Saved entries:

--- START ---

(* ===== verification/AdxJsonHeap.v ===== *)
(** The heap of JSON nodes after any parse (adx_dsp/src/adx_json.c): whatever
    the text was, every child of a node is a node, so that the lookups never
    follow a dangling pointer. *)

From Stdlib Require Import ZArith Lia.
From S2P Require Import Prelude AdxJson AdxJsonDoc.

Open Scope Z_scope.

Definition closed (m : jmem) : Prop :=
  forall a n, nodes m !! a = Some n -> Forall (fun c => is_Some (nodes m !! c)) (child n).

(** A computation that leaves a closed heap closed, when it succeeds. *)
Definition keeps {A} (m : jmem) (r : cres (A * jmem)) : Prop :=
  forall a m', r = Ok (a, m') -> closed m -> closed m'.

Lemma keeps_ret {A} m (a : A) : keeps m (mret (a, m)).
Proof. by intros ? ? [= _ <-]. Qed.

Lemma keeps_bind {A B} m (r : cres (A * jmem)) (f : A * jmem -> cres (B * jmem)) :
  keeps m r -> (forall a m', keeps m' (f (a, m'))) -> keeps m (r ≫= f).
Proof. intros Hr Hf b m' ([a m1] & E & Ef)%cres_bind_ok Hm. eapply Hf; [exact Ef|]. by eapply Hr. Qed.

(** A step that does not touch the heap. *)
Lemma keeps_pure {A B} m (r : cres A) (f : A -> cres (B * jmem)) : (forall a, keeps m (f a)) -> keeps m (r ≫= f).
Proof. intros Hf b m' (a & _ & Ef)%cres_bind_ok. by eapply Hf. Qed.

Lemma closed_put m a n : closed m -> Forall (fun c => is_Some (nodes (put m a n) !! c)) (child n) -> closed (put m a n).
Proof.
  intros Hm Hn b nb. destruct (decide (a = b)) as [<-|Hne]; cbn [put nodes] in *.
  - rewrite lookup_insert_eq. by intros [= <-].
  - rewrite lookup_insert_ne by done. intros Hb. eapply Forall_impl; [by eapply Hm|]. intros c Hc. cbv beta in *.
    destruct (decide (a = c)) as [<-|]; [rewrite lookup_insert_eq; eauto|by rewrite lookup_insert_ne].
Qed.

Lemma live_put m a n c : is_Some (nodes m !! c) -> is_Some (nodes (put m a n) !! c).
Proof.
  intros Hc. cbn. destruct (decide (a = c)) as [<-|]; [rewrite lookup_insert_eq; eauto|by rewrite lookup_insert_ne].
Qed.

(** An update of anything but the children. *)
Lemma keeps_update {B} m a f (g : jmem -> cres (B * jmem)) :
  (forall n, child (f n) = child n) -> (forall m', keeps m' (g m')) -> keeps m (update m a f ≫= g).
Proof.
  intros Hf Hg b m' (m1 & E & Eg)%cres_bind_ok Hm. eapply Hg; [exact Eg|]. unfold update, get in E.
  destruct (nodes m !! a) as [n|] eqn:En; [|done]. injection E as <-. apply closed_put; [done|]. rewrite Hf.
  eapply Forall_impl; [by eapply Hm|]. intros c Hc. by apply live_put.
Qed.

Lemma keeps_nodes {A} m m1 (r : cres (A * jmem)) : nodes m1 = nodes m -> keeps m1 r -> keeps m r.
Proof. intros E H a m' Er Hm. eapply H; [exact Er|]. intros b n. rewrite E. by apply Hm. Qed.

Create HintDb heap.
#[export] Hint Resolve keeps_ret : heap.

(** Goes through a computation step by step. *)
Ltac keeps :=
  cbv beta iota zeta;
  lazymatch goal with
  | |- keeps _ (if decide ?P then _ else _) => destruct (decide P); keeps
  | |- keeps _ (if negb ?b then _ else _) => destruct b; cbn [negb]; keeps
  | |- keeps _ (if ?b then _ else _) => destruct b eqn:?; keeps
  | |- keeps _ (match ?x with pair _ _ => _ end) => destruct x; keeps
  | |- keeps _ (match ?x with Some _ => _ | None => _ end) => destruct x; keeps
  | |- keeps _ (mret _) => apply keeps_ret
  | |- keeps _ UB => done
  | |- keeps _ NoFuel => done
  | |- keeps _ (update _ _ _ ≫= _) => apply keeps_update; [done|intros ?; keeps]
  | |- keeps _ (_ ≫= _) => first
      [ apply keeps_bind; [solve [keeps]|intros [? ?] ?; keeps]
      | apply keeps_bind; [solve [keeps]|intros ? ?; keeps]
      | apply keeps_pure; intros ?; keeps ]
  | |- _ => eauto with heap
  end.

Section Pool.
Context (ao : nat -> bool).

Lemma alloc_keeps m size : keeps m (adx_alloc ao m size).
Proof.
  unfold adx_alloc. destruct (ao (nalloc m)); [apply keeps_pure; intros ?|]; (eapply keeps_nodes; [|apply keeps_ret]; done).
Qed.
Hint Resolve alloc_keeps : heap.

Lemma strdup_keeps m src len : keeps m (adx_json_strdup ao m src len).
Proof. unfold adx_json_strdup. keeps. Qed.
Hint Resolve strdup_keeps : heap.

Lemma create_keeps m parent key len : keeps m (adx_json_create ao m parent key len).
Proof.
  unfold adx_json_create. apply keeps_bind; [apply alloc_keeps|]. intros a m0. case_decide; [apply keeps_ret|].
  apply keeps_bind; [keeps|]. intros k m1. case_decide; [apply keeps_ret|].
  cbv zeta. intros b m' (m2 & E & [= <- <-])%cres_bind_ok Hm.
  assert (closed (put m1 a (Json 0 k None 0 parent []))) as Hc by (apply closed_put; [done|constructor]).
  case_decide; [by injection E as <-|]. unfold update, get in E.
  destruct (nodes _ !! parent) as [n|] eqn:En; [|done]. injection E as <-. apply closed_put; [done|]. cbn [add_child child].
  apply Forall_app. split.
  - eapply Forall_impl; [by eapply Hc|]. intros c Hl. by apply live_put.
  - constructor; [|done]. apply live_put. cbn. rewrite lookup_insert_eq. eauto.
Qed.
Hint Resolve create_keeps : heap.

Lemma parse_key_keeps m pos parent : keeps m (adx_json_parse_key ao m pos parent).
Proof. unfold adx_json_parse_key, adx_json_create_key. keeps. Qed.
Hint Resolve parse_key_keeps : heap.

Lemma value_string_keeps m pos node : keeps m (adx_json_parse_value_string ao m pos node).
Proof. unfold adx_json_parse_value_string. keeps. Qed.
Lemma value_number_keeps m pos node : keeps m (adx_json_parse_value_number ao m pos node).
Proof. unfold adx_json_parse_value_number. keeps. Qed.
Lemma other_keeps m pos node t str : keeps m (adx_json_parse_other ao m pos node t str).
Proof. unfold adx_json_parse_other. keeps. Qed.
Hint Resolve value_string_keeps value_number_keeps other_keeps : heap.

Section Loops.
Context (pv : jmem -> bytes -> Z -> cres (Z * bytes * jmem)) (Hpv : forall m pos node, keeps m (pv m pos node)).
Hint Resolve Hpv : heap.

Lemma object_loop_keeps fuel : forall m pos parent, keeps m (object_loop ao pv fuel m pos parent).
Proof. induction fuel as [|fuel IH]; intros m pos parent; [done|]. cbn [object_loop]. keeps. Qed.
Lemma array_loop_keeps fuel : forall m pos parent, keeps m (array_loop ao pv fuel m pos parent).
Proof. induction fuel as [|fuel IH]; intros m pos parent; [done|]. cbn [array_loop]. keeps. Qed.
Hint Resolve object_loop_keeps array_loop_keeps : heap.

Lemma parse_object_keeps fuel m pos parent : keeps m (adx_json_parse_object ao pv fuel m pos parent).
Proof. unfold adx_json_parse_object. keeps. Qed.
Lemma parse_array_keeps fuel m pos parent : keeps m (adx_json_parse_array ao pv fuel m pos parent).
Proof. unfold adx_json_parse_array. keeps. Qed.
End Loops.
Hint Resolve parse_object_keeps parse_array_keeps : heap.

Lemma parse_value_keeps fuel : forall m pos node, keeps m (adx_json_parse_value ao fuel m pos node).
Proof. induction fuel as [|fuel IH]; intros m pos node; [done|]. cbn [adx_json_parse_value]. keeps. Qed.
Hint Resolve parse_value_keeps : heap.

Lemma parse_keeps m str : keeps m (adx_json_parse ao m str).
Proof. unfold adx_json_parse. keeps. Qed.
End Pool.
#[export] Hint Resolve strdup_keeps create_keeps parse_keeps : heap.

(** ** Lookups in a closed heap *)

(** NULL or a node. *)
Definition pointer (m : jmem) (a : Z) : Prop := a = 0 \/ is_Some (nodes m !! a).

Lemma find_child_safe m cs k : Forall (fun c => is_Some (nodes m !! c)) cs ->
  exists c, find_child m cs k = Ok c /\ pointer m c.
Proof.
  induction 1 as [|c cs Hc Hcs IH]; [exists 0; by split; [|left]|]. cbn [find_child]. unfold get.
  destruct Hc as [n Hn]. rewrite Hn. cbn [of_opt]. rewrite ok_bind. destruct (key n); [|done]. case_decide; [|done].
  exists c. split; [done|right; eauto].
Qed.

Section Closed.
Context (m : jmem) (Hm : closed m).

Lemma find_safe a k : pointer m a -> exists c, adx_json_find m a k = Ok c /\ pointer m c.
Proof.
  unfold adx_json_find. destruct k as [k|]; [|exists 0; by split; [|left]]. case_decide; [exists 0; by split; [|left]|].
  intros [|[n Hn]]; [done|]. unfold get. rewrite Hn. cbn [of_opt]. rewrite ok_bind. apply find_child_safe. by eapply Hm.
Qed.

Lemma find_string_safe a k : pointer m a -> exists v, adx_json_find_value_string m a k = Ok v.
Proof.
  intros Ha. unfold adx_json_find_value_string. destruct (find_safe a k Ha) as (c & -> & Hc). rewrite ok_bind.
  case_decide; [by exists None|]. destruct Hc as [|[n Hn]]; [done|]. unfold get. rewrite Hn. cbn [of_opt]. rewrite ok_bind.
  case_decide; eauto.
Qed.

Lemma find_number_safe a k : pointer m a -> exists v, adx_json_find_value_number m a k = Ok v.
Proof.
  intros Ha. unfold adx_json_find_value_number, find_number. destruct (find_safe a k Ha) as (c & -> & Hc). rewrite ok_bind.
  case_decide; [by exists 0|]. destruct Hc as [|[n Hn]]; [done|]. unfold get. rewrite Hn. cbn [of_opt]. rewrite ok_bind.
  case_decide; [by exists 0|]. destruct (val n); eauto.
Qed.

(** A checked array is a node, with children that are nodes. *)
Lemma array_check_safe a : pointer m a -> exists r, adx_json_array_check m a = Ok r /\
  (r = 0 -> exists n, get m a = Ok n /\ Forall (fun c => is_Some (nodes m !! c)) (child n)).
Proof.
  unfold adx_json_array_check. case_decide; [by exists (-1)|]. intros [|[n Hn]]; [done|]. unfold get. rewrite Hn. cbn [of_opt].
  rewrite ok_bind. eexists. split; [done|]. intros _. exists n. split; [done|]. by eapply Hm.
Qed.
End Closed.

--- END ---
--- START ---

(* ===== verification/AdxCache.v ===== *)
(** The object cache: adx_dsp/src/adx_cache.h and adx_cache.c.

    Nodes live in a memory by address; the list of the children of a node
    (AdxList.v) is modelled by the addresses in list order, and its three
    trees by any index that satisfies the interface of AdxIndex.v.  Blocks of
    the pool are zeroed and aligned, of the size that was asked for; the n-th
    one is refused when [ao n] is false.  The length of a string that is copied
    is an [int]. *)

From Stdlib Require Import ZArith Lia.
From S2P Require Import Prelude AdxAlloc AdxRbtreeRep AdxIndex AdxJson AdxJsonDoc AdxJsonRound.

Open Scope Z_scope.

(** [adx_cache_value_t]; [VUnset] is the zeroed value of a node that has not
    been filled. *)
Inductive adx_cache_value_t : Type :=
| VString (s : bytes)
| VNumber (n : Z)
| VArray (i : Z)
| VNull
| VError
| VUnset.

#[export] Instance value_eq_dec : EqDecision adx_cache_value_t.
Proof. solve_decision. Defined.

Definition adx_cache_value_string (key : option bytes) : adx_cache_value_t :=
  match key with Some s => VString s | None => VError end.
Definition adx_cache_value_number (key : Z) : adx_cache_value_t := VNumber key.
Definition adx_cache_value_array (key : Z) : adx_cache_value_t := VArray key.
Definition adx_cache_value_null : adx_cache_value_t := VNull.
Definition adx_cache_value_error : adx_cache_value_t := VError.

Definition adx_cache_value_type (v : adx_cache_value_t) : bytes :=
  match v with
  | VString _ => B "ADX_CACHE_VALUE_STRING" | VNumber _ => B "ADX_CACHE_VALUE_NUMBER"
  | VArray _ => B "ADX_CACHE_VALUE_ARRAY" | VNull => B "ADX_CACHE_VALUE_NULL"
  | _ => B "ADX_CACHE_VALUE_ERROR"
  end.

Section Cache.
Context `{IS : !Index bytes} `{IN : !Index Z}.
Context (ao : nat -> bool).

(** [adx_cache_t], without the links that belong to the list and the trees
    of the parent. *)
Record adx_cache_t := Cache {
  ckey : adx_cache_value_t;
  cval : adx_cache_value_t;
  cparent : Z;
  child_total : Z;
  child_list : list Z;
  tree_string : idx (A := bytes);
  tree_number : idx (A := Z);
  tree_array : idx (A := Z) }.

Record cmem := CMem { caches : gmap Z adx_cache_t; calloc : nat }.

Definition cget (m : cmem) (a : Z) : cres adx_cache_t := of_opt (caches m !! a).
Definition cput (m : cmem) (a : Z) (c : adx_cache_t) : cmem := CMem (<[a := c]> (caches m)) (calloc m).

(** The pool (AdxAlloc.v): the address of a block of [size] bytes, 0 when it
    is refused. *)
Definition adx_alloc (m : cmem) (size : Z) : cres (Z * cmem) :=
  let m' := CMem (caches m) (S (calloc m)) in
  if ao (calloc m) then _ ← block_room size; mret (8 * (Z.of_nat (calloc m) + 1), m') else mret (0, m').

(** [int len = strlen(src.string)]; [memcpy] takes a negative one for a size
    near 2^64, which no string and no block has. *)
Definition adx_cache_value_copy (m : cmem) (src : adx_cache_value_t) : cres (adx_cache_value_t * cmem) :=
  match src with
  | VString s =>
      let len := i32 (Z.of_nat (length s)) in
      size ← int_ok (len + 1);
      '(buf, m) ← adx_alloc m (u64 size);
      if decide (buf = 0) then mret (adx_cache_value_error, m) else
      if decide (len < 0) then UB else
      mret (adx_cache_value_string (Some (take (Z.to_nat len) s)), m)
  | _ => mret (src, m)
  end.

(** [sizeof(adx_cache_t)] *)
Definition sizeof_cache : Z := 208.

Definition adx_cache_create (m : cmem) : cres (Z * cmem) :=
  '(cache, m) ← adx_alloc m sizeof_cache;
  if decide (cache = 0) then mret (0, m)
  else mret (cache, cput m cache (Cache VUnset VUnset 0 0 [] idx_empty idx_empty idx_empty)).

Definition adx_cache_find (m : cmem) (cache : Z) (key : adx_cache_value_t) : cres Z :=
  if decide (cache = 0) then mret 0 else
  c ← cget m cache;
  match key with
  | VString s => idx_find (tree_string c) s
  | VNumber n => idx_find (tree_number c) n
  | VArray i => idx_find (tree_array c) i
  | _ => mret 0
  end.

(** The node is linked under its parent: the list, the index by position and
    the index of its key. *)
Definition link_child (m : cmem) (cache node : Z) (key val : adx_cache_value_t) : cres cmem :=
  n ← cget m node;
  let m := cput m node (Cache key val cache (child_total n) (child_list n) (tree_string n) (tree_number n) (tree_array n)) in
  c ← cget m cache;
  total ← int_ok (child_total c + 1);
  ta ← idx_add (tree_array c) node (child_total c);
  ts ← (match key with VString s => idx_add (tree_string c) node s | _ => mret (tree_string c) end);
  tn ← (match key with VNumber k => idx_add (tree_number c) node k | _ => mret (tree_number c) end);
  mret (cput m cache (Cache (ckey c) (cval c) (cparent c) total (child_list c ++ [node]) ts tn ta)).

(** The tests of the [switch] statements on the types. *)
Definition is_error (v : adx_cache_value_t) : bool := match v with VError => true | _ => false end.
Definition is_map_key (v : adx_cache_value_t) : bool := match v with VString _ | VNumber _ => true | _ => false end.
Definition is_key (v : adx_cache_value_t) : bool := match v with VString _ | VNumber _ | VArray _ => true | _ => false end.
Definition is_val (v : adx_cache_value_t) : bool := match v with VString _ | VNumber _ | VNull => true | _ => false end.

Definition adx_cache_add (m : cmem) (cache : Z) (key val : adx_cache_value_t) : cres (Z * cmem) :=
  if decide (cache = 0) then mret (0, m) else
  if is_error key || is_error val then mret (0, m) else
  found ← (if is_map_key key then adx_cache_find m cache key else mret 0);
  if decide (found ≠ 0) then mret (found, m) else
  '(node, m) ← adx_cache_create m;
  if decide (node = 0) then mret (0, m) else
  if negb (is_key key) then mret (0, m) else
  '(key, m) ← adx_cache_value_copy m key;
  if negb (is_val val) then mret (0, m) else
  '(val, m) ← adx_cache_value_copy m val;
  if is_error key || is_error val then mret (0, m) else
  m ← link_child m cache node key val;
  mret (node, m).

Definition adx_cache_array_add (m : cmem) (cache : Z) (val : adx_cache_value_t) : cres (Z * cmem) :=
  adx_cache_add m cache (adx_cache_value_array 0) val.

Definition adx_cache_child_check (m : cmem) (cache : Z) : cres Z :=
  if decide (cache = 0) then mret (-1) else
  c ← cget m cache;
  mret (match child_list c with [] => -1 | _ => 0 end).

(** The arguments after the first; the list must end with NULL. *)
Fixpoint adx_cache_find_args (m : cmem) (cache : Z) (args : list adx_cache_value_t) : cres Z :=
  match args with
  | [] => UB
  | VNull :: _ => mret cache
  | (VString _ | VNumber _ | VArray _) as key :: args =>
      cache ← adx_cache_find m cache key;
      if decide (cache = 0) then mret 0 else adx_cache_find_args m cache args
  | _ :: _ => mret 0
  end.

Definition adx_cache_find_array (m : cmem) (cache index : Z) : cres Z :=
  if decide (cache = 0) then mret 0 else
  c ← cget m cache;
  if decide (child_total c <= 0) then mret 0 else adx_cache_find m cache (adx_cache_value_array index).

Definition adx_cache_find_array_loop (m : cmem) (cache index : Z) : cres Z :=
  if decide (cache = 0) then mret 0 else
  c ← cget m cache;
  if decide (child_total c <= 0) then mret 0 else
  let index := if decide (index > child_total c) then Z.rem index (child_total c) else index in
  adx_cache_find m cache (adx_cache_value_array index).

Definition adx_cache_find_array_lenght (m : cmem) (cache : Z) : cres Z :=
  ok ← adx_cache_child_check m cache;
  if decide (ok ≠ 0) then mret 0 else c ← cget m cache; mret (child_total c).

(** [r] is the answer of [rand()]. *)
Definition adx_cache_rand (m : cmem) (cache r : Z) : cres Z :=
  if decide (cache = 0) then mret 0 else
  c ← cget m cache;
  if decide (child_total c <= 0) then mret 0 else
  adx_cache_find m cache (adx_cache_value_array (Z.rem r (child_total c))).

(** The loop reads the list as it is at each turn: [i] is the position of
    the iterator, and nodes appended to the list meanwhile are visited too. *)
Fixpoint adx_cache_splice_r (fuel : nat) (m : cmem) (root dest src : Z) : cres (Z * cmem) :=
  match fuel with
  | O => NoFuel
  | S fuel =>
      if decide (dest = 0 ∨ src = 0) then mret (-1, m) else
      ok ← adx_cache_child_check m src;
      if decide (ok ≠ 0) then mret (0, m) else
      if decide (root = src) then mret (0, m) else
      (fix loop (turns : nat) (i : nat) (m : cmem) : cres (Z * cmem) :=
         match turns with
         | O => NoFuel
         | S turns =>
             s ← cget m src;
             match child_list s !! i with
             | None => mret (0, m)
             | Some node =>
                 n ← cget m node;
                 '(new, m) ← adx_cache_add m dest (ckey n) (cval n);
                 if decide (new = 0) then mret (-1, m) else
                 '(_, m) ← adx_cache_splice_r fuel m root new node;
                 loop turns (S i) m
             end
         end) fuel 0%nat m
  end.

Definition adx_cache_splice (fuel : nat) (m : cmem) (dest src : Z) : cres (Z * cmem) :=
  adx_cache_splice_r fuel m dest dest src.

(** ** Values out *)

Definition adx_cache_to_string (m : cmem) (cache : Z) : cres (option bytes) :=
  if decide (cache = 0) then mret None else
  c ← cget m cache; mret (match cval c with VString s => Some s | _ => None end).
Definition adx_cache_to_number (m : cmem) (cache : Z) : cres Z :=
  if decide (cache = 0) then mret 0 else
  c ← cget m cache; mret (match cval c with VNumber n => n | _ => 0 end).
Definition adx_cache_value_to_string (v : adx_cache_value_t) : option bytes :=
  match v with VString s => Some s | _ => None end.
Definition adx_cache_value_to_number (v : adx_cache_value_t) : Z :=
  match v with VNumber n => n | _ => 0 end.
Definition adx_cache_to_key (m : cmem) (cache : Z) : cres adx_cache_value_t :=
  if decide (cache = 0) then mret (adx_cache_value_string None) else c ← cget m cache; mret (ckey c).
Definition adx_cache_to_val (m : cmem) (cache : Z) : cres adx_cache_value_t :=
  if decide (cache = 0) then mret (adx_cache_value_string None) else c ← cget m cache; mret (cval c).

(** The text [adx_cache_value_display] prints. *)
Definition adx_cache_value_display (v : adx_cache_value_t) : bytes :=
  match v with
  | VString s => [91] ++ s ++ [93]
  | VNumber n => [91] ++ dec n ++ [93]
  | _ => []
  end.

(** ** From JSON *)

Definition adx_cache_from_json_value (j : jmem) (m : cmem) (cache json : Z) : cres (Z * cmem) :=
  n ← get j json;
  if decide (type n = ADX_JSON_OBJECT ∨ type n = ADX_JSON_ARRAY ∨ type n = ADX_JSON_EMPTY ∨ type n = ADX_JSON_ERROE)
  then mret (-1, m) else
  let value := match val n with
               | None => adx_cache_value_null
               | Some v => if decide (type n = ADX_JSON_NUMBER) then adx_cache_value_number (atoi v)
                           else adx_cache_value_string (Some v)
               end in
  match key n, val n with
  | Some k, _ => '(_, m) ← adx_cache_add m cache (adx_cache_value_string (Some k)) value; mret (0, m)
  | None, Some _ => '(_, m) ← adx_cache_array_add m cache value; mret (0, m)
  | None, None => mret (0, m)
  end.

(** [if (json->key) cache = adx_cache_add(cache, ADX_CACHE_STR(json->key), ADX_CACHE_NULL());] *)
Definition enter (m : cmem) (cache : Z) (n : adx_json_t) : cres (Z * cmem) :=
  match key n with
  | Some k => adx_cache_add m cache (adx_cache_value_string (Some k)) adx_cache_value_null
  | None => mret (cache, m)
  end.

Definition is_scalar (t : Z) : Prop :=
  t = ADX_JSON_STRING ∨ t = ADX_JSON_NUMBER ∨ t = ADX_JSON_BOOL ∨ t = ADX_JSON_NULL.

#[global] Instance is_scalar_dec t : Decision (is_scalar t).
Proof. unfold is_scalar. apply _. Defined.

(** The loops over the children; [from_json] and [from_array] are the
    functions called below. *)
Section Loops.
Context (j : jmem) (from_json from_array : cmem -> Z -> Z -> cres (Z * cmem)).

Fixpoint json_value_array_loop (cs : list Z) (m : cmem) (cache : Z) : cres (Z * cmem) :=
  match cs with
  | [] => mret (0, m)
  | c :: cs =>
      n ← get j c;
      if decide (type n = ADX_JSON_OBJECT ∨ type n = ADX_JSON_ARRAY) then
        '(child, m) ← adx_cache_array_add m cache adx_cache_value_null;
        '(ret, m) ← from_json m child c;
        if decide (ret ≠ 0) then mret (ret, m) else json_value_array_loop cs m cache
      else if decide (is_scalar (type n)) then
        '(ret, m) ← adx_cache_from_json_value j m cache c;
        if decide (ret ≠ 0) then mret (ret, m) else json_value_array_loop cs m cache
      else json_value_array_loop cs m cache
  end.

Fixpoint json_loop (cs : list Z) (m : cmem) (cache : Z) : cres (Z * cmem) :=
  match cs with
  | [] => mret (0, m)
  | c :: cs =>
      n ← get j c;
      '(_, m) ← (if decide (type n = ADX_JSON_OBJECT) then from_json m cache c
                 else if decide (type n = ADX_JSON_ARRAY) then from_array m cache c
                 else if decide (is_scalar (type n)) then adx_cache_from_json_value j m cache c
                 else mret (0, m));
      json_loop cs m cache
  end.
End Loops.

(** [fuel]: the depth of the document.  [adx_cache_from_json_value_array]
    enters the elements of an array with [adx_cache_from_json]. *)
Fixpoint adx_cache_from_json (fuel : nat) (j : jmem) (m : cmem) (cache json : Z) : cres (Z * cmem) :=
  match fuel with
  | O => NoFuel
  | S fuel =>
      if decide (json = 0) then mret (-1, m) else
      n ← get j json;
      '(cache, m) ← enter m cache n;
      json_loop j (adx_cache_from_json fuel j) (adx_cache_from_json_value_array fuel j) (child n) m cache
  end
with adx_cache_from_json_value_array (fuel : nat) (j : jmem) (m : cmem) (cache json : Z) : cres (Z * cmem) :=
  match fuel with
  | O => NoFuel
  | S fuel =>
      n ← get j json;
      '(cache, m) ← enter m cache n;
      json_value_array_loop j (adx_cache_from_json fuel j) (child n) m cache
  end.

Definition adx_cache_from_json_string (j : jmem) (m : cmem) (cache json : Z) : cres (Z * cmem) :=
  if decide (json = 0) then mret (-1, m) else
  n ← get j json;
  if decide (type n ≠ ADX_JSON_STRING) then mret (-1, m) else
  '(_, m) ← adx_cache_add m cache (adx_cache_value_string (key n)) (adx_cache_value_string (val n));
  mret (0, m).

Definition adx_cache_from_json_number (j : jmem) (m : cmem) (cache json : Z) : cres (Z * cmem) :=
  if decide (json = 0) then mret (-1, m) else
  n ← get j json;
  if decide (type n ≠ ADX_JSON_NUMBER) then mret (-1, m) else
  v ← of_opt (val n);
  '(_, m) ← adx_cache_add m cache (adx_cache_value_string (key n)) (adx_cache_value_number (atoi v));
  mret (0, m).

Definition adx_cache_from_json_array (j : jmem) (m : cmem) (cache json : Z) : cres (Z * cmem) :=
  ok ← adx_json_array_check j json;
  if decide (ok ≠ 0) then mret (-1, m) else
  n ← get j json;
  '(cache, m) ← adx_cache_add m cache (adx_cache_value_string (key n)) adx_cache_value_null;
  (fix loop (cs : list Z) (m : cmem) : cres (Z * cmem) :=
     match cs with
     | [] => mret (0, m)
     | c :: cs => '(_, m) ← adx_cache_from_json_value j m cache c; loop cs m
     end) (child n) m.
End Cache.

--- END ---

### EXERCISE
In the data above, find the line that contains "if decide (ok ≠ 0) then mret (0, m)" and the line that contains "Definition adx_cache_value_to_string (v". Repeat exactly those lines and every line between them, and only those.

### THE ANSWER
      if decide (ok ≠ 0) then mret (0, m) else
      if decide (root = src) then mret (0, m) else
      (fix loop (turns : nat) (i : nat) (m : cmem) : cres (Z * cmem) :=
         match turns with
         | O => NoFuel
         | S turns =>
             s ← cget m src;
             match child_list s !! i with
             | None => mret (0, m)
             | Some node =>
                 n ← cget m node;
                 '(new, m) ← adx_cache_add m dest (ckey n) (cval n);
                 if decide (new = 0) then mret (-1, m) else
                 '(_, m) ← adx_cache_splice_r fuel m root new node;
                 loop turns (S i) m
             end
         end) fuel 0%nat m
  end.

Definition adx_cache_splice (fuel : nat) (m : cmem) (dest src : Z) : cres (Z * cmem) :=
  adx_cache_splice_r fuel m dest dest src.

(** ** Values out *)

Definition adx_cache_to_string (m : cmem) (cache : Z) : cres (option bytes) :=
  if decide (cache = 0) then mret None else
  c ← cget m cache; mret (match cval c with VString s => Some s | _ => None end).
Definition adx_cache_to_number (m : cmem) (cache : Z) : cres Z :=
  if decide (cache = 0) then mret 0 else
  c ← cget m cache; mret (match cval c with VNumber n => n | _ => 0 end).
Definition adx_cache_value_to_string (v : adx_cache_value_t) : option bytes :=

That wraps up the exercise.